In the entries below, identify every line with the string "IsProofOfStake" and copy it.
* * * * * * *
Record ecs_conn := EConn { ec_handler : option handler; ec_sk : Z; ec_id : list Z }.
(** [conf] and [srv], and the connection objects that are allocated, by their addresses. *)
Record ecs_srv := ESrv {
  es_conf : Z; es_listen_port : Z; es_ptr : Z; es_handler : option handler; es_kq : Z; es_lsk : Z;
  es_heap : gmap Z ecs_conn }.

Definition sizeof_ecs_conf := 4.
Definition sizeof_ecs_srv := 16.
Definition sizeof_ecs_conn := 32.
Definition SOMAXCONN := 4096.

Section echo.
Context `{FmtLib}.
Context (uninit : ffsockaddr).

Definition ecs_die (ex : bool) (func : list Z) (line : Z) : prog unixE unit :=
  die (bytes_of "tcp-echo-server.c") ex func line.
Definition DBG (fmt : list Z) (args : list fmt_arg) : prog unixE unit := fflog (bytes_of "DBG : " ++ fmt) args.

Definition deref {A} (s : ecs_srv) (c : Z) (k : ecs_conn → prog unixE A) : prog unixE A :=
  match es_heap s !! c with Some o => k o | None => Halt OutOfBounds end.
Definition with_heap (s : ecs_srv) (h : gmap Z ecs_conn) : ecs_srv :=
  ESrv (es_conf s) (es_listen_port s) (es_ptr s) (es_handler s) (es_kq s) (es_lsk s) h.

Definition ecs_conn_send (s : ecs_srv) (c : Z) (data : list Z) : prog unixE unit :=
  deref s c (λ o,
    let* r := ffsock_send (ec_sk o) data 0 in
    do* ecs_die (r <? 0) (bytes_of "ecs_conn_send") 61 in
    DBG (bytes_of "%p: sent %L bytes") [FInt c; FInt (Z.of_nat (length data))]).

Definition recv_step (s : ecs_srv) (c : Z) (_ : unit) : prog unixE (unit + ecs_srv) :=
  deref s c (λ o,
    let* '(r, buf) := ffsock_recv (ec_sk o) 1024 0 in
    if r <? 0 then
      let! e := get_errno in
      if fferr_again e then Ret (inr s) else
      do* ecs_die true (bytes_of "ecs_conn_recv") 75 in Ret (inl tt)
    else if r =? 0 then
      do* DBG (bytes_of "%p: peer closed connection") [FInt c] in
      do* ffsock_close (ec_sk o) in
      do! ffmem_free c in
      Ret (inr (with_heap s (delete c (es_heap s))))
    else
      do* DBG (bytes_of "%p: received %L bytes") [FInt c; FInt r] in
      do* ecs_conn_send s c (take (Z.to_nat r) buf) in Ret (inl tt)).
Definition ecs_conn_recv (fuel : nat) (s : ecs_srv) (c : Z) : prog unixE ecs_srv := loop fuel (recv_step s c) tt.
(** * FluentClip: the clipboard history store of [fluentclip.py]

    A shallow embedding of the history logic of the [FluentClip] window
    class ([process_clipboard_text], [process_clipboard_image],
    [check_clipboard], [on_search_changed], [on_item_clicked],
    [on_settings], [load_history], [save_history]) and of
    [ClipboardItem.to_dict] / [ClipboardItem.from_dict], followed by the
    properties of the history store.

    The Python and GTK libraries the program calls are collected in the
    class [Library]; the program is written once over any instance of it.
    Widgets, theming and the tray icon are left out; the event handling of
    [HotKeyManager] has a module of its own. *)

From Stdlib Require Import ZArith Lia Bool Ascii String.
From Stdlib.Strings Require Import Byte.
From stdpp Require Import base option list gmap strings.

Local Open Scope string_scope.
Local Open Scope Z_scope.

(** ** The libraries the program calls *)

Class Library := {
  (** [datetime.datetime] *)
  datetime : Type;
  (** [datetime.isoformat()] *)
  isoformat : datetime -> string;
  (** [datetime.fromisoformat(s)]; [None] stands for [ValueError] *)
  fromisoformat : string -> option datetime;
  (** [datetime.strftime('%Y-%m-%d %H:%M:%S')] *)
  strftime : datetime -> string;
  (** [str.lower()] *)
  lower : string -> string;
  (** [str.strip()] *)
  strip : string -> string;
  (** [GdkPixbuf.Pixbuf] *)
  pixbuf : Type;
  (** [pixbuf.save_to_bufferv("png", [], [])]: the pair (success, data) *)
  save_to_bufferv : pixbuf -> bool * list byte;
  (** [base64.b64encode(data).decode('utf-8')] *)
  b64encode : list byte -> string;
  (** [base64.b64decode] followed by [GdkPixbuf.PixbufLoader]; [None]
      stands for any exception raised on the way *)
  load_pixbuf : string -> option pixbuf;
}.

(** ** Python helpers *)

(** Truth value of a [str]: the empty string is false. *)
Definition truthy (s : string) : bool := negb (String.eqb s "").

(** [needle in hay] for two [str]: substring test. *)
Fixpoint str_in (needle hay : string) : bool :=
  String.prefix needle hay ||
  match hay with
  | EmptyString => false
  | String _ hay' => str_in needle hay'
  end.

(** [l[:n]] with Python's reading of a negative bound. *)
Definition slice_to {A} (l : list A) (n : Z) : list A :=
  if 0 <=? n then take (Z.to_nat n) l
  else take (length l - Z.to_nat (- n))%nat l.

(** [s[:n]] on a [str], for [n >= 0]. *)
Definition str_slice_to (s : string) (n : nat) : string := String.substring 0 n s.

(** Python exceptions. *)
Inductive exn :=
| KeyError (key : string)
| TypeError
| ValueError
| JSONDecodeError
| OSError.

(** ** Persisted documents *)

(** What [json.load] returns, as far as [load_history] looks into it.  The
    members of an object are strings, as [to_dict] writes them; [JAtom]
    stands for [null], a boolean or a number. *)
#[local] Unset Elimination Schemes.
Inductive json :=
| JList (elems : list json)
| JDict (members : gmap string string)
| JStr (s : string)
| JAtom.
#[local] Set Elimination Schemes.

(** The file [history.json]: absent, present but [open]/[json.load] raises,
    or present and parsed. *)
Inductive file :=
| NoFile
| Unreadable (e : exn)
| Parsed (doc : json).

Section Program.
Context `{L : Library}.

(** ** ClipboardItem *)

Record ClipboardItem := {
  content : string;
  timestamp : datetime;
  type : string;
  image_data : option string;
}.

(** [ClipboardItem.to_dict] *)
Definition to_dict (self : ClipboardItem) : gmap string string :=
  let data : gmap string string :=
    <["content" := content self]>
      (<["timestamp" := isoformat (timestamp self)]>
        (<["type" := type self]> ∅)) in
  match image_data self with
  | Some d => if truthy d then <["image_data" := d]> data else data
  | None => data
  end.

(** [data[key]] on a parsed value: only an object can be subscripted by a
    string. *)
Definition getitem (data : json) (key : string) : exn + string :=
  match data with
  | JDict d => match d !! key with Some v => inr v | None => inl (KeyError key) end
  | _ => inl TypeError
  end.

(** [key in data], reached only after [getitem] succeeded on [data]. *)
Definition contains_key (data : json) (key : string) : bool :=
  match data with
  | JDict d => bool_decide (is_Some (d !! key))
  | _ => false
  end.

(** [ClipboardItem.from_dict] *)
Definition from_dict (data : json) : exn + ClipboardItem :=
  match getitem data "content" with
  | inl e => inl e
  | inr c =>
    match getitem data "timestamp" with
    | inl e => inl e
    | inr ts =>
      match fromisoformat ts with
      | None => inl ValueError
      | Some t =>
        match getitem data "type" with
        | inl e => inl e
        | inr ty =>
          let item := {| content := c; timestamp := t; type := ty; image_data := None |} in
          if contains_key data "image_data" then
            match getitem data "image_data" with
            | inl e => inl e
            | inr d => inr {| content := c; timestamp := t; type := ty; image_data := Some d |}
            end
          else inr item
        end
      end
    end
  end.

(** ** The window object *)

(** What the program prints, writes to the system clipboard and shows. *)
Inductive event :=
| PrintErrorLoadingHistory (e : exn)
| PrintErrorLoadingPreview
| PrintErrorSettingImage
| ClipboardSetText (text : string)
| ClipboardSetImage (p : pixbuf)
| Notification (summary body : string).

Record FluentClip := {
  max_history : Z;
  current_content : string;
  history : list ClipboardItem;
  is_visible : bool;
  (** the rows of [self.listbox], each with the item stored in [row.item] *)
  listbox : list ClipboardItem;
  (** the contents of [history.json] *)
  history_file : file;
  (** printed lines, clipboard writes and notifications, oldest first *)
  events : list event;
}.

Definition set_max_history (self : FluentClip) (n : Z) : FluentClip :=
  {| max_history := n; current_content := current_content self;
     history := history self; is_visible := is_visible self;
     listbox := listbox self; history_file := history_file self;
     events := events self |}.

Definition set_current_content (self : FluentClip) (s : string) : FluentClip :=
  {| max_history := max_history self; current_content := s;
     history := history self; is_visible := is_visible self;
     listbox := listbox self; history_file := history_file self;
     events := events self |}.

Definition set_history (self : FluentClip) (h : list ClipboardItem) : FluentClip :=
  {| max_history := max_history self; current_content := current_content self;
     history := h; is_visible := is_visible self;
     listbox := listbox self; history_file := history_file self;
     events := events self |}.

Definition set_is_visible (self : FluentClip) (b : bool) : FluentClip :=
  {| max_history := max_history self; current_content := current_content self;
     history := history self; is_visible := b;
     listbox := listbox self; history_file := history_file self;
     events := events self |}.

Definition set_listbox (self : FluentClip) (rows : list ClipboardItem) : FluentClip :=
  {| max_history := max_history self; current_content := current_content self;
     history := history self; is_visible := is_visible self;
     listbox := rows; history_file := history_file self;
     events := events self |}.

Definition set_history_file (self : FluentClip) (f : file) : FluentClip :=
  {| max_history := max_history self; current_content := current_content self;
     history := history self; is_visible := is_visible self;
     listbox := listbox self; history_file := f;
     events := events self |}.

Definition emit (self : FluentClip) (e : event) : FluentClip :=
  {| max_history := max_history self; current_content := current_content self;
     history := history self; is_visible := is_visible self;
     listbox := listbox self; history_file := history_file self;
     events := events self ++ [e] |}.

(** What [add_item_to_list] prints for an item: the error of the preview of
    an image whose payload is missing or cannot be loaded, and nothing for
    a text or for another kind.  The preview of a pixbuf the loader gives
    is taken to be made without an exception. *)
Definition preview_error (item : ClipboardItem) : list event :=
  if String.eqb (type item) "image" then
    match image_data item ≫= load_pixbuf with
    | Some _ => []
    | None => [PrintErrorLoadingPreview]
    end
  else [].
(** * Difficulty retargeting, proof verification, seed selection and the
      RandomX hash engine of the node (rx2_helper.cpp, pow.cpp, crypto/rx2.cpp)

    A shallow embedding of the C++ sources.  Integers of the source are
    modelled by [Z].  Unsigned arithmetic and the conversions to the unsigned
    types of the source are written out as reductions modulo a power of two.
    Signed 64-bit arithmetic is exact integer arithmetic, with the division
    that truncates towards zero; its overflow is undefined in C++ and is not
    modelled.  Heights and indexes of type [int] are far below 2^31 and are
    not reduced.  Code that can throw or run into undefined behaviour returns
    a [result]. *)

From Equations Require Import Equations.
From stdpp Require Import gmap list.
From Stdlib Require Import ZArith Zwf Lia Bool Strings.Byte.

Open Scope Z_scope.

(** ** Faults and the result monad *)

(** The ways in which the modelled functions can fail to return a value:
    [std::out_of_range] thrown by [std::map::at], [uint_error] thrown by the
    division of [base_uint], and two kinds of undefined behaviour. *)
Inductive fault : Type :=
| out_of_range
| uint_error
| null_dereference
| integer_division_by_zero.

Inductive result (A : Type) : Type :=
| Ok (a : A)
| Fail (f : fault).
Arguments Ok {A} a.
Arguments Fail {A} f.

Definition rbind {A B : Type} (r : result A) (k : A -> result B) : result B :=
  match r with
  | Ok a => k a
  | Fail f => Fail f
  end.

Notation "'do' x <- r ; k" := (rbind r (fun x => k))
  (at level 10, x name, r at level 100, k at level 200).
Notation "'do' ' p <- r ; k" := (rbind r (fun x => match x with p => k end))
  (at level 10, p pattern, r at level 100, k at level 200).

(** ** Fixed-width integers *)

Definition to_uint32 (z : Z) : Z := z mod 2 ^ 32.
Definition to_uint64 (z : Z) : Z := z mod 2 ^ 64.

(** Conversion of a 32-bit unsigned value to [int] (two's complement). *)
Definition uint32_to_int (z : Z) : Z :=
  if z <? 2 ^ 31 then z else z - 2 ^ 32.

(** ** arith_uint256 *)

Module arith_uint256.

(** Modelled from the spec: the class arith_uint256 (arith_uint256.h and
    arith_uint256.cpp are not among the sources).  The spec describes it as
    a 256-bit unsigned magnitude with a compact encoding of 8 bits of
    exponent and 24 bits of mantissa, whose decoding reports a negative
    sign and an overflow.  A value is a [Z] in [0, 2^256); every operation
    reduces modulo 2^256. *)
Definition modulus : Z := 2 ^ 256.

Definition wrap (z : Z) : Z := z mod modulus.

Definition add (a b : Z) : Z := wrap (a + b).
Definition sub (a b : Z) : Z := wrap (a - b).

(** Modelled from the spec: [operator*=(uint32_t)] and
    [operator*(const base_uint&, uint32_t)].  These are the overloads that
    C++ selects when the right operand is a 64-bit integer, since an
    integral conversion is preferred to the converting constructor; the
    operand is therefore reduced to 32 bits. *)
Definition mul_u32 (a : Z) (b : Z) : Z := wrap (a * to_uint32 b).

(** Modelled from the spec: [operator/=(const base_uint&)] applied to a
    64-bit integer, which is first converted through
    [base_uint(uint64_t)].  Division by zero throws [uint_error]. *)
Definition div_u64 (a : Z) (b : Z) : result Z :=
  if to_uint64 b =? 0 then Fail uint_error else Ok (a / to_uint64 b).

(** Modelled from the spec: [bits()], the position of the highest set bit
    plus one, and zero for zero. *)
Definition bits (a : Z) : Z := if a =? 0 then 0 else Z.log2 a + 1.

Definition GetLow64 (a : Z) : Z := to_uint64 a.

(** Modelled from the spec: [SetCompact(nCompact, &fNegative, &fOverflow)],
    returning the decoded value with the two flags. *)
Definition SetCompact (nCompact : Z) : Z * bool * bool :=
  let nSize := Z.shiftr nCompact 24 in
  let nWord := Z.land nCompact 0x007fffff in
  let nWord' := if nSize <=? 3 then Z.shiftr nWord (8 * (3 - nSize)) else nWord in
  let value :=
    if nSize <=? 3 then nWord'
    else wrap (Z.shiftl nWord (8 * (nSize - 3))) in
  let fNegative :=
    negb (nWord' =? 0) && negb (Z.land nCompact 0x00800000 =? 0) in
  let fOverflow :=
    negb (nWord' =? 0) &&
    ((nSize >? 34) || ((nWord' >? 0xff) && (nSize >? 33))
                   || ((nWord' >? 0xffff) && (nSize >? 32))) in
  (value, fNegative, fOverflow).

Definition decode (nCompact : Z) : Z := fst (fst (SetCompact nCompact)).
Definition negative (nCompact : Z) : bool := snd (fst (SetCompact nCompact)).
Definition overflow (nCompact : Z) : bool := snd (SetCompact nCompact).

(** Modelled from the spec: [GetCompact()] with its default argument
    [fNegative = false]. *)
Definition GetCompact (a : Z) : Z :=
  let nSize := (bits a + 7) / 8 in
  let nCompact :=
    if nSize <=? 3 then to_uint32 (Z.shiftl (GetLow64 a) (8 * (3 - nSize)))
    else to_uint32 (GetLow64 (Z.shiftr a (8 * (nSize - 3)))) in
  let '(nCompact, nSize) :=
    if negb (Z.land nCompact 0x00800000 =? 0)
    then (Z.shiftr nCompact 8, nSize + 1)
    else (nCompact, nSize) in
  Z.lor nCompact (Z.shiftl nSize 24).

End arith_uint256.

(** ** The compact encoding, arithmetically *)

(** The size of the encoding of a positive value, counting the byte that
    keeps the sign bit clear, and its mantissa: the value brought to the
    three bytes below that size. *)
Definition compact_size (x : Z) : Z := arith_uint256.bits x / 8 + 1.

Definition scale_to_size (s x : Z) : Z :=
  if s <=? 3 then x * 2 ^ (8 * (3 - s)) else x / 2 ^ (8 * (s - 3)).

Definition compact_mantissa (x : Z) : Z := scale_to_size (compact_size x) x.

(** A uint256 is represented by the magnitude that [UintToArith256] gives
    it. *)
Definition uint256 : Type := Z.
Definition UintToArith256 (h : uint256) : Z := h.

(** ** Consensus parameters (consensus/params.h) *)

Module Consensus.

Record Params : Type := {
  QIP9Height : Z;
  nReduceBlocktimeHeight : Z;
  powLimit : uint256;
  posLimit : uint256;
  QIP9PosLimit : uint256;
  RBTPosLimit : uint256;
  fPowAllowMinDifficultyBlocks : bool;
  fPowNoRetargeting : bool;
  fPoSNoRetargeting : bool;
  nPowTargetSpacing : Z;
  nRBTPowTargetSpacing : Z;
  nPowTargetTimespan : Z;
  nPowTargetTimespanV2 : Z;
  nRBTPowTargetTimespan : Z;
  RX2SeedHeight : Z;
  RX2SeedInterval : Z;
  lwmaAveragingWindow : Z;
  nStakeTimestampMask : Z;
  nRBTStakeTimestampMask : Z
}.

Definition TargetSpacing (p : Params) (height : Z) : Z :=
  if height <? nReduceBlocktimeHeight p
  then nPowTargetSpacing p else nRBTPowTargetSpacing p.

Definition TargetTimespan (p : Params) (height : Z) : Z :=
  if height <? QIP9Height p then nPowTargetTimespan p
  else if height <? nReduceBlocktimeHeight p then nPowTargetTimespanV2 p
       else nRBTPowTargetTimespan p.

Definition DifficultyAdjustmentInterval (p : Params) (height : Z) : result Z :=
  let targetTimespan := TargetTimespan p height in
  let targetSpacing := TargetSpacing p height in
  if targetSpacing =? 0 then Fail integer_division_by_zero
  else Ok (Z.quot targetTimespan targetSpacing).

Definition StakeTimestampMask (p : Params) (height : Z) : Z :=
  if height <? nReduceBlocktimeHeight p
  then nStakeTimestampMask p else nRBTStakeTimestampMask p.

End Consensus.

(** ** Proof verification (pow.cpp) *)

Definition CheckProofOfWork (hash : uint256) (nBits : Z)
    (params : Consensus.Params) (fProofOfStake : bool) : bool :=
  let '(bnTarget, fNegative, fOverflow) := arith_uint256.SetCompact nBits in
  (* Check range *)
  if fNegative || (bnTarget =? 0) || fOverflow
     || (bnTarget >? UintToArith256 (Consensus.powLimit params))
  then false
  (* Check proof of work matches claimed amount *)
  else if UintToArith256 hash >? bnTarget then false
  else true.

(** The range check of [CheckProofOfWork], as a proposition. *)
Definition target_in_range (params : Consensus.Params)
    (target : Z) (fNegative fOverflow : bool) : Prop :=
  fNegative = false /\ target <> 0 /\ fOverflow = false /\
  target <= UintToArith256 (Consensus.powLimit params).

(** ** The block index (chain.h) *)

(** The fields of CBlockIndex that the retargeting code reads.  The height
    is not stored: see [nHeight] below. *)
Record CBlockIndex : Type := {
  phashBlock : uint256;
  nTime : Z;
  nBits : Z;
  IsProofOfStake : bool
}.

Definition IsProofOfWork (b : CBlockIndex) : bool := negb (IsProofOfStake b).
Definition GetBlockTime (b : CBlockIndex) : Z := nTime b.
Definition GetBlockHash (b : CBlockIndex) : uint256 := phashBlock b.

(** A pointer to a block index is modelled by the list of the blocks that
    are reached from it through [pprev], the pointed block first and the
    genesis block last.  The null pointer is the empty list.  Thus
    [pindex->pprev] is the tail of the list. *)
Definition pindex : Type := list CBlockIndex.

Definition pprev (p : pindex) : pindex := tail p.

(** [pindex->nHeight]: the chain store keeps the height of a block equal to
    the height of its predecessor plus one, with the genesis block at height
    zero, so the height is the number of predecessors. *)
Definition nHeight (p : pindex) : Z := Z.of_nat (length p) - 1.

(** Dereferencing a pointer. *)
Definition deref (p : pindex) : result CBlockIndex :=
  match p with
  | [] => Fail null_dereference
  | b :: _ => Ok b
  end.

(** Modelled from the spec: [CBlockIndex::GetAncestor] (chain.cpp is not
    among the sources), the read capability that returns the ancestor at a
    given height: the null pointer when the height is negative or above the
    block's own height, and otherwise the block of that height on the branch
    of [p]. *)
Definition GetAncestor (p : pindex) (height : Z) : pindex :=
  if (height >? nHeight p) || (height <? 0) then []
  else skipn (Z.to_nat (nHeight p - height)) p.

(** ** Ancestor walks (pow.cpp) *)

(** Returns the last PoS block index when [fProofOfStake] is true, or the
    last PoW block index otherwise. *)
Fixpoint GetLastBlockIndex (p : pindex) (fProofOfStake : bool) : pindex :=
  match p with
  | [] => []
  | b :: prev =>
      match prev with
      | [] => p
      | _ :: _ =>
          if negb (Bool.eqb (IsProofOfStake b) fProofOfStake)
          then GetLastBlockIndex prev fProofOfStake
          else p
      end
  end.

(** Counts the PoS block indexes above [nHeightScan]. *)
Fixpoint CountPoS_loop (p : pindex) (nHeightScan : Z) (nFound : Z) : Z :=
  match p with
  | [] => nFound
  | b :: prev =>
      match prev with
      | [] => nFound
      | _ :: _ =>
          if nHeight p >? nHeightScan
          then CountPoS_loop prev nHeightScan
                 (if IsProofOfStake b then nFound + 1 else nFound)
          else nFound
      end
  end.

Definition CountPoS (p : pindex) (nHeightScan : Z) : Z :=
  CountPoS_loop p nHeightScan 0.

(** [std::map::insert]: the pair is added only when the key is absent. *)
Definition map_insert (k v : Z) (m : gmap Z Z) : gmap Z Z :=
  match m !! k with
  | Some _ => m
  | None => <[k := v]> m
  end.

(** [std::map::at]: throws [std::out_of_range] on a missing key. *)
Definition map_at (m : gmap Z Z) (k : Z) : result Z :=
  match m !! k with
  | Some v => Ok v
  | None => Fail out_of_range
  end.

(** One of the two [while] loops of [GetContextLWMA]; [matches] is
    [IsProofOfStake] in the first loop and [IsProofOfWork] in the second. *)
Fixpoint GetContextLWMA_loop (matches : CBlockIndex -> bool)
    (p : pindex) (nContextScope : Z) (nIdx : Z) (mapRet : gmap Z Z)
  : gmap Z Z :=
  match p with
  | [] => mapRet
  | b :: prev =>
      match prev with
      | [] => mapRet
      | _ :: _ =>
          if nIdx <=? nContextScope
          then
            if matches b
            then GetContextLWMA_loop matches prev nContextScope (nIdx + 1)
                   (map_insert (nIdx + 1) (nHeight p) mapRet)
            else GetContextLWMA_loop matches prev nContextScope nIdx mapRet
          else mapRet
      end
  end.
* * * * * * *
▶ _REPLY TO THE TASK_:
  IsProofOfStake : bool
Definition IsProofOfWork (b : CBlockIndex) : bool := negb (IsProofOfStake b).
          if negb (Bool.eqb (IsProofOfStake b) fProofOfStake)
                 (if IsProofOfStake b then nFound + 1 else nFound)
    [IsProofOfStake] in the first loop and [IsProofOfWork] in the second. *)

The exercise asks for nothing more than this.